### PROBLEM REQUIREMENTS
For every line in the records that has the word "exact", make a copy.

################

(* ===== verification/OutboxSpec.v ===== *)
(** * OutboxSpec

    The abstract outbox: a labelled transition system over the effect and attempt tables
    alone, with its invariant and its at-most-once accounting. Every operation of the
    store is shown elsewhere to be a sequence of these steps, so what is proved here holds
    of the whole store. *)

From Stdlib Require Import ZArith Lia.
From S2P Require Import Prelude Tables Json Models Schema Outbox OutboxFacts.

Inductive label :=
| LSubmit (e : string)
| LClaim (e : string)
| LMove (e : string) (c t : EffectState) (kinds : list string)
| LHouse.

Section Spec.
  Context `{Sha256}.

(** Payload stripping and lease release: nothing a state observer can see. *)
Definition housekeeping (r r' : effect_row) : Prop :=
  frozen r = frozen r' ∧ eff_state r' = eff_state r ∧
  (eff_payload_json r' = eff_payload_json r ∨ eff_payload_json r' = None) ∧
  (eff_lease_owner r = None → eff_lease_owner r' = None) ∧
  (eff_lease_until_ms r = None → eff_lease_until_ms r' = None).

(** A row as the store first inserts it. *)
Definition fresh_effect (row : effect_row) (s : db) : Prop :=
  by_id eff_operation_key (eff_operation_key row) (effects s) = None ∧
  effect_row_of (eff_effect_id row) s = None ∧
  eff_lease_owner row = None ∧ eff_lease_until_ms row = None ∧
  (∀ d, eff_payload_json row = Some d → eff_payload_hash row = canonical_hash (JObj d)) ∧
  (eff_origin row = "participation" →
     ∀ r, r ∈ effects s → eff_origin r = "participation" →
          eff_admission_id r ≠ eff_admission_id row).

Inductive outbox_step : label → db → db → Prop :=
| step_submit s s' row :
    fresh_effect row s →
    effects s' = insert_row row (effects s) →
    effect_attempts s' = effect_attempts s →
    outbox_step (LSubmit (eff_effect_id row)) s s'
| step_claim s s' e row w now lease ver aid :
    effect_row_of e s = Some row → eff_state row = queued →
    row_exists (has_id att_attempt_id aid) (effect_attempts s) = false →
    effects s' = claimed_effects e w now lease (effects s) →
    effect_attempts s' =
      insert_row (MkAttempt aid e (Some w) now None None ver None) (effect_attempts s) →
    outbox_step (LClaim e) s s'
| step_move s s' e row t now kinds :
    effect_row_of e s = Some row →
    t ∈ allowed_transitions (eff_state row) →
    (t = queued → eff_state row = unknown ∨ eff_state row = failed → requeue_evidence kinds) →
    effects s' = moved_effects e (eff_state row) t now (effects s) →
    effect_attempts s' = (if state_eqb (eff_state row) executing
                          then finish_attempts e (state_str t) now (effect_attempts s)
                          else effect_attempts s) →
    outbox_step (LMove e (eff_state row) t kinds) s s'
| step_house s s' (keep : attempt_row → bool) :
    Forall2 housekeeping (effects s) (effects s') →
    effect_attempts s' = List.filter keep (effect_attempts s) →
    outbox_step LHouse s s'.
(* ===== verification/OutboxRefine.v ===== *)
(** * OutboxRefine

    Every outbox operation of the store is a sequence of abstract outbox steps. *)

From Stdlib Require Import ZArith Lia.
From S2P Require Import Prelude Tables Json Models Schema Outbox OutboxFacts OutboxSpec.

Section Refine.
  Context `{Sha256}.

(** [p] runs as abstract outbox steps, with [Q] relating its outcome to their labels. *)
Definition outbox_prog {A} (p : prog db A) (Q : result A → list label → Prop) : Prop :=
  ∀ s, outbox_inv s → ∃ ls, outbox_steps ls s (p s).2 ∧ Q (p s).1 ls.

Lemma outbox_prog_weaken {A} (p : prog db A) (Q Q' : result A → list label → Prop) :
  outbox_prog p Q → (∀ r ls, Q r ls → Q' r ls) → outbox_prog p Q'.
Proof. intros Hp HQ s Hi. destruct (Hp s Hi) as (ls & ? & ?). eauto. Qed.

(** The two tables stay as they are. *)
Definition outbox_silent {A} (p : prog db A) : Prop :=
  ∀ s, effects (p s).2 = effects s ∧ effect_attempts (p s).2 = effect_attempts s.

Lemma outbox_silent_prog {A} (p : prog db A) :
  outbox_silent p → outbox_prog p (λ _ ls, ls = []).
Proof. intros Hp s _. destruct (Hp s). exists []. split; [by constructor|done]. Qed.

(** Labels of a composite are the concatenation of its parts' labels. *)
Lemma outbox_prog_bind {A B} (m : prog db A) (k : A → prog db B)
    (Q1 : list label → Prop) (Q2 : list label → Prop) :
  outbox_prog m (λ _ ls, Q1 ls) → (∀ a, outbox_prog (k a) (λ _ ls, Q2 ls)) →
  outbox_prog (pbind m k) (λ _ ls, ∃ l1 l2, ls = l1 ++ l2 ∧ Q1 l1 ∧ (Q2 l2 ∨ l2 = [])).
Proof.
  intros Hm Hk s Hi. destruct (Hm s Hi) as (l1 & Hs1 & HQ1). unfold pbind.
  destruct (m s) as [[a|err] s1] eqn:Em; simpl in *.
  - destruct (Hk a s1) as (l2 & Hs2 & HQ2); [by eapply outbox_steps_inv|].
    exists (l1 ++ l2). split; [by eapply outbox_steps_app|]. eauto 10.
  - exists l1. split; [done|]. exists l1, []. rewrite app_nil_r. auto.
Qed.

(** ** The operations *)

Lemma commit_claim_step e w now lease v aid s row :
  effect_row_of e s = Some row → eff_state row = queued →
  row_exists (has_id att_attempt_id aid) (effect_attempts s) = false →
  outbox_step (LClaim e) s (commit_claim e w now lease v aid s).
Proof. intros. by eapply step_claim. Qed.

Lemma claim_effect_prog e w now lease ver aid :
  outbox_prog (claim_effect e w now lease ver aid)
    (λ r ls, (r = Ok true ∧ ls = [LClaim e]) ∨ (r ≠ Ok true ∧ ls = [])).
Proof.
  intros s Hi.
  destruct (claim_cases e w now lease ver aid s) as [[-> Hr]|(row & v & Hrow & Hq & Hf & _ & _ & ->)].
  - apply Hi.
  - exists []. split; [by constructor|auto].
  - exists [LClaim e]. split; [|auto]. apply outbox_steps_one. by eapply commit_claim_step.
Qed.

Lemma transition_prog e exp tgt now ev w :
  outbox_prog (transition e exp tgt now ev w)
    (λ r ls, (r = Ok true ∧ ∃ c t, ls = [LMove e c t (evidence_kinds (coerce_evidence ev now w))]
                                   ∧ tgt = state_str t ∧ t ∈ allowed_transitions c)
             ∨ (r ≠ Ok true ∧ ls = [])).
Proof.
  intros s Hi.
  destruct (transition_cases e exp tgt now ev w s) as
    [[-> Hr]|(row & t & Hrow & Hin & Ht & (H1 & H2 & H3) & ->)].
  - apply Hi.
  - exists []. split; [by constructor|auto].
  - eexists [_]. split.
    + apply outbox_steps_one. eapply step_move; try done. simpl. by destruct (state_eqb _ _).
    + left. split; [done|]. eauto.
Qed.

Lemma release_claim_prog e w now :
  outbox_prog (release_claim e w now) (λ _ ls, ls = [LHouse]).
Proof.
  intros s Hi. exists [LHouse]. split; [|done]. apply outbox_steps_one.
  apply (step_house _ _ (λ _, true)).
  - simpl. unfold update. induction (effects s) as [|r t IH]; simpl; constructor; [|done].
    destruct (_ && _); repeat split; auto.
  - simpl. by rewrite filter_true.
Qed.

Lemma record_evidence_silent e k now d w : outbox_silent (record_evidence e k now d w).
Proof. intros s. unfold record_evidence, write. by destruct (effect_state e s). Qed.

Lemma record_decision_silent d : outbox_silent (record_decision d).
Proof.
  intros s. unfold record_decision, write. destruct (by_id _ _ _); [|done]. by destruct (negb _).
Qed.

Lemma enqueue_conn_prog a s :
  match enqueue_effect_in_connection a s with
  | Ok (e, s') => outbox_steps [] s s' ∨ outbox_step (LSubmit (ea_effect_id a)) s s'
  | Raise _ => True
  end.
Proof.
  destruct (enqueue_cases a s) as [(err & ->)|[(r & _ & ->)|(body & tg & Hk & He & Hb & Hp & ->)]].
  - done.
  - left. by constructor.
  - right. apply (step_submit _ _ (new_effect_row a body tg)); [|done..].
    split; [done|]. split; [done|]. split; [done|]. split; [done|]. split.
    + by intros d [= <-].
    + simpl. intros Ho r Hr Hor Hadm. specialize (Hp Ho).
      apply row_exists_false with (r := r) in Hp; [|done].
      rewrite Hor, str_eqb_refl in Hp. simpl in Hp.
      rewrite (proj2 (opt_str_eqb_eq _ _) Hadm) in Hp. done.
Qed.

Lemma write_enqueue_prog a s0 s :
  effects s0 = effects s → effect_attempts s0 = effect_attempts s →
  ∃ ls, outbox_steps ls s (match enqueue_effect_in_connection a s0 with
                           | Ok (_, s') => s'
                           | Raise _ => s
                           end) ∧ (ls = [] ∨ ls = [LSubmit (ea_effect_id a)]).
Proof.
  intros He Ha. pose proof (enqueue_conn_prog a s0) as Hc.
  destruct (enqueue_effect_in_connection a s0) as [[e s']|err].
  - destruct Hc as [Hc|Hc].
    + exists []. split; [|auto]. inversion Hc; subst. constructor; congruence.
    + exists [LSubmit (ea_effect_id a)]. split; [|auto]. apply outbox_steps_one.
      by eapply outbox_step_start.
  - exists []. split; [by constructor|auto].
Qed.

Lemma enqueue_effect_prog a st :
  outbox_prog (enqueue_effect a st) (λ _ ls, ls = [] ∨ ls = [LSubmit (ea_effect_id a)]).
Proof.
  intros s Hi. unfold enqueue_effect.
  destruct (negb (str_true (ea_effect_id a))); [exists []; split; [by constructor|auto]|].
  destruct (negb (str_true (ea_operation_key a))); [exists []; split; [by constructor|auto]|].
  destruct (state_of_str st) as [st'|]; [|exists []; split; [by constructor|auto]].
  destruct (ea_turn_revision a <? 1); [exists []; split; [by constructor|auto]|].
  destruct (negb (str_in _ _)); [exists []; split; [by constructor|auto]|].
  destruct (write_enqueue_prog (a <| ea_state := st' |>) s s) as (ls & Hs & Hl); [done..|].
  exists ls. split; [|done]. unfold write.
  by destruct (enqueue_effect_in_connection _ s) as [[? ?]|?].
Qed.

Lemma enqueue_participation_prog env aid data now :
  outbox_prog (enqueue_participation_effect env aid data now)
    (λ _ ls, ls = [] ∨ ls = [LSubmit (env_effect_id env)]).
Proof.
  intros s Hi. unfold enqueue_participation_effect.
  destruct (negb (env_origin env =?s _)); [exists []; split; [by constructor|auto]|].
  destruct (_ || _); [exists []; split; [by constructor|auto]|].
  destruct (negb (str_true _)); [exists []; split; [by constructor|auto]|].
  destruct (negb (_ =?s payload_hash _)); [exists []; split; [by constructor|auto]|].
  destruct (_ || _); [exists []; split; [by constructor|auto]|].
  unfold write. set (args := args_of_envelope _ _ _ _).
  assert (∀ s0, effects s0 = effects s → effect_attempts s0 = effect_attempts s →
    ∃ ls, outbox_steps ls s (match enqueue_effect_in_connection args s0 with
                             | Ok (a, s') => (Ok a, s') | Raise e => (Raise e, s) end).2
          ∧ (ls = [] ∨ ls = [LSubmit (env_effect_id env)])) as Hgo.
  { intros s0 He Ha. destruct (write_enqueue_prog args s0 s He Ha) as (ls & Hs & Hl).
    exists ls. split; [|done]. by destruct (enqueue_effect_in_connection args s0) as [[? ?]|?]. }
  destruct (by_id adm_admission_id aid _) as [row|]; simpl.
  - destruct (_ =?s _); simpl; [by apply Hgo|].
    exists []. split; [by constructor|auto].
  - by apply Hgo.
Qed.

(** ** Recovery *)

Lemma recover_one_step now s e row :
  effect_row_of e s = Some row → eff_state row = executing →
  outbox_step (LMove e executing unknown []) s (recover_one now s e).
Proof.
  intros Hr Hx. rewrite <- Hx. apply (step_move s _ e row unknown now []); try done.
  - rewrite Hx. set_solver.
  - rewrite Hx. done.
  - simpl. by rewrite Hx.
Qed.

Lemma recover_one_other now s e x : x ≠ e → effect_row_of x (recover_one now s e) = effect_row_of x s.
Proof.
  intros Hx. unfold effect_row_of. apply (effect_state_update e); try done.
  by intros r [? _]%andb_true_iff.
Qed.

Lemma recover_fold_steps now ids s :
  NoDup ids → (∀ e, e ∈ ids → ∃ row, effect_row_of e s = Some row ∧ eff_state row = executing) →
  outbox_steps ((λ e, LMove e executing unknown []) <$> ids) s (foldl (recover_one now) s ids).
Proof.
  revert s. induction ids as [|e ids IH]; intros s Hnd Hids; simpl.
  - by constructor.
  - apply NoDup_cons in Hnd as [Hne Hnd].
    destruct (Hids e) as (row & Hr & Hx); [set_solver|].
    econstructor; [by eapply recover_one_step|]. apply IH; [done|].
    intros x Hxin. rewrite recover_one_other by (intros ->; done). apply Hids. set_solver.
Qed.

(** The claims a recovery pass takes back. *)
Definition expired_claims (now : Z) (s : db) : list string :=
  map eff_effect_id (select (claim_expired now) (effects s)).

Lemma expired_claims_spec now s :
  outbox_inv s →
  NoDup (expired_claims now s) ∧
  ∀ e, e ∈ expired_claims now s →
       ∃ row, effect_row_of e s = Some row ∧ eff_state row = executing.
Proof.
  intros Hi. split.
  - apply (unique_key_filter eff_effect_id), Hi.
  - intros e (row & -> & [Hrow Hexp]%elem_of_select)%list_elem_of_fmap.
    exists row. split; [by apply by_id_elem; [apply Hi|]|].
    apply andb_true_iff in Hexp as [Hx%state_eqb_eq _]. done.
Qed.

Lemma recover_executing_prog now s :
  outbox_inv s →
  outbox_steps ((λ e, LMove e executing unknown []) <$> expired_claims now s) s
    (recover_executing now s).2.
Proof. intros Hi. destruct (expired_claims_spec now s Hi). by apply recover_fold_steps. Qed.

(** ** Superseded work *)

(** Only cancellations. *)
Definition cancel_labels (ls : list label) : Prop :=
  Forall (λ l, ∃ e c kinds, l = LMove e c cancelled kinds) ls.

Lemma cancel_fold_prog now ev ids :
  outbox_prog (filter_prog (λ e, transition e ["queued"] "cancelled" now ev None) ids)
    (λ _ ls, cancel_labels ls).
Proof.
  induction ids as [|e ids IH]; simpl.
  - intros s Hi. exists []. split; [by constructor|constructor].
  - assert (outbox_prog (transition e ["queued"] "cancelled" now ev None)
              (λ _ ls, cancel_labels ls)) as Ht.
    { eapply outbox_prog_weaken; [apply transition_prog|]. intros r ls [(_ & c & t & -> & Ht & _)|[_ ->]].
      - repeat constructor. assert (t = cancelled) as -> by (by destruct t). eauto.
      - constructor. }
    eapply outbox_prog_weaken; [eapply outbox_prog_bind; [exact Ht|]|].
    + intros b. eapply outbox_prog_weaken; [eapply outbox_prog_bind; [exact IH|]|].
      * intros rest. apply outbox_silent_prog. by intros s.
      * intros r ls (l1 & l2 & -> & Hl1 & [->| ->]); by rewrite app_nil_r.
    + intros r ls (l1 & l2 & -> & Hl1 & [Hl2| ->]).
      * by apply Forall_app.
      * by rewrite app_nil_r.
Qed.

Lemma cancel_stale_prog turn rev now reason :
  outbox_prog (cancel_stale_effects turn rev now reason) (λ _ ls, cancel_labels ls).
Proof. intros s Hi. unfold cancel_stale_effects, pbind, pget. by apply cancel_fold_prog. Qed.

End Refine.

################

### EXERCISE SOLUTION
    eapply outbox_prog_weaken; [eapply outbox_prog_bind; [exact Ht|]|].
    + intros b. eapply outbox_prog_weaken; [eapply outbox_prog_bind; [exact IH|]|].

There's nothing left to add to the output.